USB and ethernet-attached tuners are usually the easiest to set
up. That said, there's not that much to do for PCI tuners, and
the difficulties in FireWire tuners are mostly your cable
company's fault.

If you are using a PCI tuner, it's probably best to avoid a
VIA-based motherboard.

> ------------------------------------------------------------------------------
> Q: Can I connect one or more external USB TV dongles to an USB hub?

Yes, but you'll need to watch the overall bandwidth of that
connection. USB isn't as good as FireWire at allocating
bandwidth fairly, which is one of the reasons that new
motherboards often have six or ten or a dozen USB ports.

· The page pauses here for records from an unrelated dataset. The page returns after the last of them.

(** * Log analyzer: parsing, detection, issue reconciliation, tailing

    A shallow embedding of [scripts/log_analyzer.py].

    Conventions of the embedding.
    - A Python [str] is a list of characters ([str]); characters are
      ASCII codes.  The classes [\d], [\w], [\s] of [re] and the
      white space of [str.strip] are the ASCII members of the Python
      classes; codes from 128 on belong to none of them.
    - A Python [int] is a [Z]; [len] is a [nat].
    - A Python [float] is an IEEE 754 binary64 number ([PrimFloat.float]).
    - [None] is [None]; a dictionary with a fixed set of keys is a record.
    - The table [issues] is the list of its rows, in table order.
    - An exception is a value: a call that can raise returns a
      [Result].  [int] raises [ValueError] on a run of more than 4300
      digits, the limit of the interpreter for the conversion of
      strings.
    - The statements that [insert_issues] sends to the database
      succeed; whether the bulk insert of [insert_log_entries] does is
      a parameter of the world. *)

From Stdlib Require Import List Ascii String ZArith Lia Bool Arith.
From Stdlib Require Import DecimalString.
From Stdlib Require DecimalFacts DecimalPos.
From Stdlib Require Import PrimFloat Uint63 FloatOps SpecFloat FloatAxioms.
Import ListNotations.

(** [length] is the length of a list throughout. *)
Abbreviation length := Datatypes.length (only parsing).

(** ** Text *)

Module Text.

Definition str := list ascii.

(** A string literal of the source. *)
Definition lit (s : string) : str := list_ascii_of_string s.

Definition code (c : ascii) : nat := nat_of_ascii c.

Definition is_digit (c : ascii) : bool :=
  (48 <=? code c) && (code c <=? 57).

Definition is_upper (c : ascii) : bool :=
  (65 <=? code c) && (code c <=? 90).

Definition is_lower (c : ascii) : bool :=
  (97 <=? code c) && (code c <=? 122).

(** [\w]: letters, digits and the underscore. *)
Definition is_word (c : ascii) : bool :=
  is_digit c || is_upper c || is_lower c || (code c =? 95).

(** [\s], and the characters [str.strip] removes: tab, line feed,
    vertical tab, form feed, carriage return, the four separators
    0x1c-0x1f and the space. *)
Definition is_space (c : ascii) : bool :=
  ((9 <=? code c) && (code c <=? 13))
  || ((28 <=? code c) && (code c <=? 31))
  || (code c =? 32).

Definition is_char (a c : ascii) : bool := Ascii.eqb a c.

Definition newline : ascii := ascii_of_nat 10.
Definition carriage_return : ascii := ascii_of_nat 13.

(** [.] of [re] without DOTALL: anything but a line feed. *)
Definition is_dot (c : ascii) : bool := negb (is_char newline c).

Fixpoint str_eqb (a b : str) : bool :=
  match a, b with
  | [], [] => true
  | x :: a', y :: b' => Ascii.eqb x y && str_eqb a' b'
  | _, _ => false
  end.

(** The longest prefix whose characters satisfy [p], and what follows. *)
Fixpoint span (p : ascii -> bool) (s : str) : str * str :=
  match s with
  | [] => ([], [])
  | c :: s' =>
      if p c then let (a, b) := span p s' in (c :: a, b)
      else ([], s)
  end.

Fixpoint drop_while (p : ascii -> bool) (s : str) : str :=
  match s with
  | [] => []
  | c :: s' => if p c then drop_while p s' else s
  end.

(** [s.strip()] *)
Definition lstrip (s : str) : str := drop_while is_space s.
Definition rstrip (s : str) : str := rev (drop_while is_space (rev s)).
Definition strip (s : str) : str := rstrip (lstrip s).

(** [s.lower()] *)
Definition lower_char (c : ascii) : ascii :=
  if is_upper c then ascii_of_nat (code c + 32) else c.
Definition lower (s : str) : str := map lower_char s.

(** [s.startswith(p)]: the rest of [s] after [p]. *)
Fixpoint strip_prefix (p s : str) : option str :=
  match p, s with
  | [], _ => Some s
  | a :: p', c :: s' => if Ascii.eqb a c then strip_prefix p' s' else None
  | _ :: _, [] => None
  end.

Definition startswith (p s : str) : bool :=
  match strip_prefix p s with Some _ => true | None => false end.

Definition endswith (p s : str) : bool := startswith (rev p) (rev s).

(** [needle in s] *)
Fixpoint contains (needle s : str) : bool :=
  startswith needle s ||
  match s with
  | [] => false
  | _ :: s' => contains needle s'
  end.

(** The number that a run of decimal digits denotes. *)
Definition digit_value (c : ascii) : Z := Z.of_nat (code c - 48).

Definition int_of_digits (s : str) : Z :=
  fold_left (fun acc c => 10 * acc + digit_value c)%Z s 0%Z.

(** [str(n)] for an integer. *)
Definition str_of_Z (n : Z) : str :=
  lit (NilZero.string_of_int (Z.to_int n)).

Definition str_of_nat (n : nat) : str := str_of_Z (Z.of_nat n).

(** Order of strings: lexicographic on the character codes. *)
Fixpoint str_ltb (a b : str) : bool :=
  match a, b with
  | _, [] => false
  | [], _ :: _ => true
  | x :: a', y :: b' =>
      if code x <? code y then true
      else if code y <? code x then false
      else str_ltb a' b'
  end.

End Text.

Import Text.

(** ** Exceptions *)

Module Exceptions.

(** What a call can raise. *)
Inductive Error :=
| KeyError (key : str)
| IndexError
| ValueError.

Inductive Result (A : Type) :=
| Ok (a : A)
| Raise (e : Error).

Arguments Ok {A} a.
Arguments Raise {A} e.

Definition bind {A B : Type} (r : Result A) (k : A -> Result B) : Result B :=
  match r with
  | Ok a => k a
  | Raise e => Raise e
  end.

Notation "x <- r ;; k" := (bind r (fun x => k))
  (at level 61, r at next level, right associativity).

End Exceptions.

Import Exceptions.

(** ** Records *)

(** The dictionary [data] that [parse_log_line] returns. *)
Module Entry.
Record t := make {
  timestamp : str;
  level : str;
  component : str;
  message : str;
  response_time : option Z;
  user_id : option Z;
  error_code : option str
}.
End Entry.

(** A dictionary of [issues_to_insert]. *)
Module Issue.
Record t := make {
  issue_type : str;
  severity : str;
  description : str;
  component : str;
  occurrence_count : Z
}.
End Issue.

(** Modelled from the spec: a row of the table [issues].  The schema is
    not part of the sources; the spec lists the columns [id],
    [issue_type], [severity], [description], [component], [first_seen],
    [last_seen], [occurrence_count] and [resolved] (a boolean that
    defaults to false).  Times are instants on an integer clock. *)
Module Row.
Record t := make {
  id : Z;
  issue_type : str;
  severity : str;
  description : str;
  component : str;
  first_seen : Z;
  last_seen : Z;
  occurrence_count : Z;
  resolved : bool
}.
End Row.

(** ** Log parsing *)

Module Parser.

> ------------------------------------------------------------------------------
> Q: In practice, how many cards/channels can I record at the same time on
>    one single back-end?
> 
> The DVB-T stream is already compressed, so storing it is just about PCI/USB
> bandwidth and how fast you can store it on disk. As a rule of thumb....

As a rule of thumb, one disk is good for two streams. If you
have four disks, you can probably record 6-7 programs and watch
another one.

Analog non-compressing tuners will chew up more CPU time than
disk bandwidth.

-dsr-

-- 
http://tao.merseine.nu/~dsr/eula.html is hereby incorporated by reference.

You can't defend freedom by getting rid of it.